The problem with judgment

It’s been a rough week. My own emotions have been all over the place, and I’ve heard the same from just about everyone I’ve spoken with. Sorrow, anger, hopelessness, and fear are just the tip of the iceberg.

The news from Texas is horrifying. Parents are trying to figure out how to talk to their kids, trying to hide the fear they feel when dropping them off at school or at camp. And under it all is the grim reality that we all know that this won’t be the last such event. We seem doomed to follow this script again and again and again.

I’ve heard a lot of emotion this week. I’ve also heard a lot of judgment judgment directed at the shooter, at his family, at his coworkers and acquaintances, at the school, at the police, at politicians who fail to act. I’ve made more than a few judgments myself. It’s satisfying to place blame, to figure out who exactly is at fault.

I suspect that we rush to judgment because judging others gives us a sense of control. It allows us to convince ourselves that we can prevent tragedy in our own lives, that it won’t happen to us, because we’re smarter, more careful, braver, more observant. “They” made mistakes, got it wrong, but we won’t. And so we’ll be safe.

Judging is a very human thing to do. It’s tempting to seek comfort and control wherever we can find it.

It’s easy to feel hopeless right now, to feel alone. It’s easy to believe that God isn’t with us. The liturgical calendar doesn’t help much. This is perhaps the oddest Sunday of the church year. This past Thursday was Ascension Day, the day when we remember that, as the Nicene Creed puts it, Jesus ascended into heaven, and is seated at the right hand of the Father.

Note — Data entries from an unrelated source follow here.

Definition no_items (l : list lua_value) : bool := match l with [] => true | _ => false end.
Lemma flag_bits (ctx : CTX T) :
  c_true (Z.land (flag_of ctx) HAS_NUMBER_MASK) = negb (no_items (c_numbers ctx)) /\
  c_true (Z.land (flag_of ctx) HAS_U30_MASK) = negb (no_items (c_u30s ctx)) /\
  c_true (Z.land (flag_of ctx) HAS_STRING_MASK) = negb (no_items (c_strings ctx)) /\
  c_true (Z.land (flag_of ctx) HAS_TABLE_MASK) = negb (no_items (c_tables ctx)) /\
  is_byte (flag_of ctx) /\ flag_of ctx <> 1 /\
  (flag_of ctx = 0 -> c_numbers ctx = [] /\ c_u30s ctx = [] /\ c_strings ctx = [] /\ c_tables ctx = []).
Proof.
  unfold flag_of. destruct (c_numbers ctx), (c_u30s ctx), (c_strings ctx), (c_tables ctx);
    (repeat split; try done; by vm_compute).
Qed.

(** Where the last of the scalar sections starts, which is where a scalar is found. *)
Definition scalar_top (sym_map : T) (ctx : CTX T) (index last_top : Z) : Z :=
  if no_items (c_strings ctx) then
    if no_items (c_u30s ctx) then if no_items (c_numbers ctx) then last_top else index + 1
    else index + 1 + Zlen (fresh_of sym_map (c_numbers ctx))
  else index + 1 + Zlen (fresh_of sym_map (c_numbers ctx)) + Zlen (fresh_of sym_map (c_u30s ctx)).

Lemma section_back flag mask get no_count fail w b sym_map l last_top input index (index_map : T) t :
  c_true (Z.land flag mask) = negb (no_items l) -> source input (section_wire sym_map w l ++ t) ->
  Forall (fun v => gets get (w v) (b v)) l -> 0 <= index -> index + Zlen (fresh_of sym_map l) + 1 < 2 ^ 31 ->
  exists input', optional_section flag mask (read_section get no_count fail) last_top input index index_map =
      Ret (if no_items l then last_top else index + 1,
           Filled input' (index + Zlen (fresh_of sym_map l)) (place index_map (index + 1) (map b (fresh_of sym_map l)))) /\
    source input' t.
Proof.
  intros Hf Hs Hl Hi Hb. pose proof (Zlen_nonneg (fresh_of sym_map l)).
  destruct (optional_section_spec flag mask get no_count fail w b l (fresh_of sym_map l) last_top input index index_map t
    (section_wire sym_map w l)) as (input' & E & Hs'); try done; [by destruct l|by intros ->|by apply fresh_of_forall|lia|].
  exists input'. split; [|done]. rewrite E. destruct l; [done|]. cbn [no_items]. by rewrite u32_small, s32_small by lia.
Qed.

It’s still seven days until Pentecost, until the coming of the Holy Spirit.

In this very strange week, we’re told that Jesus lived, he died, he rose from the dead—and then he went away.

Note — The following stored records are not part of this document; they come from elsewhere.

(* ===== verification/JsonEncode.v ===== *)
(** * src/json.c, first half: the string buffer and [json.encode]

    The registry, the tables and the call stack are those of [LuaState].  The
    recursion over nested tables takes fuel; [encode_fuel], two units more than
    there are tables, is enough ([encode_value_ok]), since the map of tables being
    encoded refuses to enter one twice. *)

From S2P Require Import Prelude Lua LuaState Double.

Definition JSON_ARRAY_MT_KEY : list Z := lit "json.array_mt".
Definition JSON_OBJECT_MT_KEY : list Z := lit "json.object_mt".
Definition JSON_NULL_KEY : list Z := lit "json.null_sentinel".
Definition JSON_MOD_KEY : list Z := lit "json.module".

(** ** The growable string buffer *)

Record strbuf_t : Type := mk_strbuf { sb_data : option (list Z); sb_len : Z; sb_cap : Z }.

Definition SIZE_MAX : Z := 2 ^ 64 - 1.

Definition strbuf_free (b : strbuf_t) : strbuf_t := mk_strbuf None 0 0.

(** The doubling loop; a capacity of at least 1 doubled 64 times exceeds any size. *)
Fixpoint reserve_loop (fuel : nat) (need ncap : Z) : option Z :=
  match fuel with
  | O => None
  | S fuel =>
      if ncap <? need then
        if SIZE_MAX / 2 <? ncap then None else reserve_loop fuel need (u64 (ncap * 2))
      else Some ncap
  end.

I actually think this is the week in which many of us live much of our lives. Christ is risen, yes, and that’s amazing, but what difference does his resurrection make to us day in and day out? How often do we actually see the Holy Spirit at work in our midst? How often do we find the strength to trust in Jesus’s promises? To follow his instructions?

I started out talking about sorrow, anger, hopelessness, fear—and judgement.

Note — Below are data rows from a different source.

Lemma print_bytes nulls n : forall t, (json_size t <= n)%nat -> tree_ok nulls t = true -> bytes_ok (print t).
Proof.
  assert (Hb : forall l r t, is_byte l -> is_byte r -> bytes_ok t -> bytes_ok ([l] ++ t ++ [r])).
  { intros l r t Hl Hr Ht. apply bytes_ok_app. split; [by apply Forall_singleton|].
    apply bytes_ok_app. split; [done|by apply Forall_singleton]. }
  induction n as [|n IH]; intros t Hsz Hok; [by destruct t; cbn in Hsz; lia|].
  destruct t as [|[]|d|str|l|l]; cbn [tree_ok print] in *; try by forall_done.
  - destruct (num_ok_spec d Hok) as (-> & _). unfold num_ok in Hok. rewrite !andb_true_iff, !negb_true_iff in Hok.
    destruct Hok as [[[Hnan Hinf] _] _]. destruct (fmt_14g_text d Hnan Hinf) as [Ht _].
    eapply Forall_impl; [exact Ht|]. intros c. unfold num_char, is_digit, is_byte. rewrite orb_true_iff.
    intros [Hx|Hx%bool_decide_eq_true]; [lia|]. rewrite !elem_of_cons in Hx.
    destruct Hx as [->|[->|[->|[->|Hx]]]]; try lia. by apply not_elem_of_nil in Hx.
  - apply bool_decide_eq_true in Hok. by apply print_string_bytes.
  - apply andb_true_iff in Hok as [Hok _]. apply forallb_Forall in Hok. apply Hb; [done|done|].
    apply commas_bytes. apply Forall_fmap. rewrite Forall_forall in Hok |- *. intros x Hx. cbn.
    apply IH; [|by apply Hok]. cbn in Hsz. apply (sum_list_with_in _ json_size) in Hx. lia.
  - apply andb_true_iff in Hok as [Hok _]. apply forallb_Forall in Hok. apply Hb; [done|done|].
    apply commas_bytes. apply Forall_fmap. rewrite Forall_forall in Hok |- *. intros x Hx.
    change (bytes_ok (print_string x.1 ++ [58] ++ print x.2)). specialize (Hok x Hx). apply andb_true_iff in Hok as [Hk%bool_decide_eq_true Hv].
    apply bytes_ok_app. split; [by apply print_string_bytes|]. apply Forall_cons. split; [done|].
    apply IH; [|done]. cbn in Hsz. apply (sum_list_with_in _ (fun p => json_size p.2)) in Hx. lia.
Qed.

(** ** [json.decode] keeps the state well formed *)

Section Closed.
Context {T : Type} `{LuaTable T}.

Lemma decode_error_ret {A} (st : lua_state T) s at_ msg (x : A) : decode_error_at st s at_ msg = Ret x -> False.
Proof. destruct (decode_error_raises (A := A) st s at_ msg) as [e ->]. done. Qed.

Lemma codepoint_bytes (st : lua_state T) s at_ n l : codepoint_to_utf8 st s at_ n = Ret l -> bytes_ok l.
Proof.
  assert (Hu : forall z, is_byte (u8 z)) by (intros z; apply u8_range).
  unfold codepoint_to_utf8. repeat case_bool; intros E;
    try (by apply decode_error_ret in E);
    injection E as <-; repeat (apply Forall_cons; split; [apply Hu|]); by apply Forall_nil.
Qed.

Lemma unescape_byte c out : unescape c = Some out -> is_byte out.
Proof. unfold unescape, is_byte. repeat case_match; intros; simplify_eq; lia. Qed.

Lemma parse_escape_bytes (st : lua_state T) s i l j : parse_escape st s i = Ret (l, j) -> bytes_ok l.
Proof.
  unfold parse_escape. case_bool.
  - case_bool.
    { by intros E%decode_error_ret. }
    set (m := if is_high_surrogate_hex s (i + 1) && _ && _ && _ && _ then _ else _).
    destruct m as [[cp n]| |]; cbn; [|done|done].
    destruct (codepoint_to_utf8 st s (i - 1) cp) eqn:E; cbn; [|done|done]. intros [= <- _]. by eapply codepoint_bytes.
  - destruct (unescape (char_at s i)) eqn:E.
    + intros [= <- _]. apply Forall_singleton. by eapply unescape_byte.
    + by intros Er%decode_error_ret.
Qed.

Lemma flush_bytes s k i b : bytes_ok s -> bytes_ok b -> bytes_ok (flush s k i b).
Proof.
  intros Hs Hb. unfold flush. case_bool; [|done]. apply bytes_ok_app. split; [done|]. by apply bytes_ok_ztake, bytes_ok_zdrop.
Qed.

Lemma string_loop_bytes fuel : forall (st : lua_state T) s idx i k b l j,
  bytes_ok s -> bytes_ok b -> string_loop fuel st s idx i k b = Ret (l, j) -> bytes_ok l.
Proof.
  induction fuel as [|fuel IH]; intros st s idx i k b l j Hs Hb E; [done|]. cbn [string_loop] in E.
  destruct (i <? Zlen s); [|by apply decode_error_ret in E].
  destruct (char_at s i <? 32); [by apply decode_error_ret in E|].
  destruct (char_at s i =? 92).
  - destruct (Zlen s <=? i + 1); [by apply decode_error_ret in E|].
    destruct (parse_escape st s (i + 1)) as [[out j']| |] eqn:Ee; cbn in E; [|done|done].
    apply IH in E; [done|done|]. apply bytes_ok_app. split; [by apply flush_bytes|by eapply parse_escape_bytes].
  - destruct (char_at s i =? 34); [injection E as <- _; by apply flush_bytes|]. by apply IH in E.
Qed.

Lemma parse_string_bytes (st : lua_state T) s i l j : bytes_ok s -> parse_string st s i = Ret (l, j) -> bytes_ok l.
Proof.
  intros Hs. unfold parse_string. case_bool; [by intros E%decode_error_ret|].
  apply string_loop_bytes; [done|by apply Forall_nil].
Qed.

(** Well-formed states, and what is kept from one to the next. *)
Definition inv (st : lua_state T) : Prop := state_ok st /\ closed st.
Definition extends (st st' : lua_state T) : Prop := forall a, is_Some (heap st !! a) -> is_Some (heap st' !! a).

Lemma val_ok_extends st st' v : extends st st' -> val_ok st v -> val_ok st' v.
Proof. intros He. destruct v; cbn; auto. Qed.
Lemma extends_trans st1 st2 st3 : extends st1 st2 -> extends st2 st3 -> extends st1 st3.
Proof. unfold extends. auto. Qed.

Lemma put_extends (st : lua_state T) a o : extends st (put_table st a o).
Proof.
  intros b Hb. cbn. destruct (decide (a = b)) as [->|]; [rewrite lookup_insert_eq; by eexists|by rewrite lookup_insert_ne].
Qed.

Lemma put_inv (st : lua_state T) a o o' :
  inv st -> heap st !! a = Some o ->
  (forall k, plain_key k -> val_ok st (t_get (tab o') k)) ->
  (forall k v, (k, v) ∈ t_pairs (tab o') -> val_ok st k /\ val_ok st v) -> inv (put_table st a o').
Proof.
  intros [Hok Hcl] Ho Hg Hp. split; [by eapply put_table_ok|]. pose proof (put_extends st a o') as He.
  intros b ob. cbn. destruct (decide (a = b)) as [->|Hne].
  - rewrite lookup_insert_eq. intros [= <-]. split; [intros k Hk; by eapply val_ok_extends, Hg|].
    intros k v Hin. destruct (Hp k v Hin). split; by eapply val_ok_extends.
  - rewrite lookup_insert_ne by done. intros Hb. destruct (Hcl b ob Hb) as [Hg' Hp'].
    split; [intros k Hk; by eapply val_ok_extends, Hg'|]. intros k v Hin. destruct (Hp' k v Hin). split; by eapply val_ok_extends.
Qed.

Lemma rawset_inv (st : lua_state T) a k v st' :
  lua_rawset st a k v = Ret st' -> inv st -> plain_key k -> val_ok st k -> val_ok st v -> inv st' /\ extends st st'.
Proof.
  unfold lua_rawset, with_table. destruct (heap st !! a) as [o|] eqn:Ho; [|done]. intros [= <-] Hinv Hk Hvk Hv.
  split; [|apply put_extends]. destruct (proj2 Hinv a o Ho) as [Hg Hp]. eapply put_inv; [done|done| |]; cbn [tab].
  - intros k' Hk'. rewrite t_get_set by done. destruct (decide _); auto.
  - intros k' v' Hin. destruct (decide (k' = k)) as [->|Hne].
    + apply t_pairs_get in Hin as [Hin _]; [|done]. rewrite t_get_set in Hin by done.
      destruct (decide _); [by subst|done].
    + apply t_pairs_set in Hin; [|done|done]. by apply Hp.
Qed.

Lemma setmetatable_inv (st : lua_state T) a m st' :
  lua_setmetatable st a m = Ret st' -> inv st -> inv st' /\ extends st st'.
Proof.
  unfold lua_setmetatable, with_table. destruct (heap st !! a) as [o|] eqn:Ho; [|done]. intros [= <-] Hinv.
  split; [|apply put_extends]. destruct (proj2 Hinv a o Ho) as [Hg Hp]. by eapply put_inv.
Qed.

Lemma newtable_inv (st : lua_state T) a st' :
  lua_newtable st = (a, st') -> inv st -> inv st' /\ extends st st' /\ is_Some (heap st' !! a).
Proof.
  intros E [Hok Hcl]. pose proof (newtable_ok _ _ _ E Hok) as Hok'. pose proof (fresh_ref st Hok) as Hf.
  injection E as <- <-.
  assert (He : extends st (mk_state (<[next_ref st := mk_tobj t_empty None]> (heap st)) (registry st) (Pos.succ (next_ref st)) (frames st))).
  { intros b [o Hb]. cbn. destruct (decide (next_ref st = b)) as [<-|]; [congruence|rewrite lookup_insert_ne by done; by exists o]. }
  split; [split; [done|]|split; [done|cbn; rewrite lookup_insert_eq; by eexists]].
  intros b ob. cbn. destruct (decide (next_ref st = b)) as [<-|Hne].
  - rewrite lookup_insert_eq. intros [= <-]. cbn [tab]. split; [intros k Hk; by rewrite t_empty_get|].
    intros k v Hin. rewrite t_pairs_empty in Hin. by apply not_elem_of_nil in Hin.
  - rewrite lookup_insert_ne by done. intros Hb. destruct (Hcl b ob Hb) as [Hg' Hp'].
    split; [intros k Hk; by eapply val_ok_extends, Hg'|]. intros k v Hin. destruct (Hp' k v Hin). split; by eapply val_ok_extends.
Qed.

But Jesus told us that we need not be afraid. His life embodied hope and peace, forgiveness even of those who killed him. And Jesus said more than once, “do not judge, so that you may not be judged.”

Do not judge.

Maybe those words should catch our attention. Our judgments may well be right and true. But they don’t accomplish anything.

Notice this. When we judge, when we place blame squarely on those evil or stupid or cowardly people who we fault for all the evils of the world, we do something else. We absolve ourselves of all responsibility. We let ourselves off the hook.

From a spiritual perspective, the only question actually worth asking about terrible events is “what can I do better?”

We’re still in the Easter season, which means that our liturgy doesn’t include the confession, but this week I wish it did. I feel the need to acknowledge before God all the things I’ve “done and left undone.” I feel the need to hear again God’s promise of forgiveness and presence and strength.

One of the most uncomfortable truths of a life of faith is that words of judgment in scripture help us only when we hear them directed at ourselves—not at others. If we seek spiritual maturity, we ought to hear the demands of God as personal, directed at us, and the grace of scripture as more general, directed at the world. We so often get it backward. We expect grace and understanding ourselves but fail to offer it to others.

I feel the need to say the confession this morning from an impulse of honesty. But also because in the Christian life, confession holds within it the seeds of hope, of change, of doing better the next time. Repentance and confession come first. God’s grace and strength follow.

Judgment may be satisfying, but it doesn’t get us where God calls us to go. But self-examination and repentance just might. If we focus on our own actions, our own responsibility, and, yes, our own sin, we can be certain that God will be with us.

I don’t know exactly what we ought to do about gun policy—much less all the other challenges we face. I have opinions. I’m sure you do too. Your opinions may be different than mine. I expect that we can all agree that we need to do something—about what happened in Texas on Tuesday and about so many other things.

I’m trying right now to focus less on what others have done wrong and more on what I can do better. And I hope you’ll do the same.

We have a responsibility as followers of Jesus to do our part to bring about the kingdom of God here on earth.

We can’t do everything. But we can do something.

J.R.R. Tolkien put it well: “It is not our part to master all the tides of the world, but to do what is in us for the succor of those years wherein we are set, uprooting the evil in the fields that we know, so that those who live after may have clean earth to till. What weather they shall have is not ours to rule.”

This is of course also the weekend we observe Memorial Day, a time set apart to remember those who died in the cause of freedom. Their sacrifice is a reminder that a life of responsibility and integrity can be very costly indeed. But a life of responsibility and integrity is what Jesus calls us to. A life of courage and self-giving and trust that God will be with us whatever difficulties we might meet.

It’s still Easter. Christ is still risen. Pentecost is coming. And we have work to do.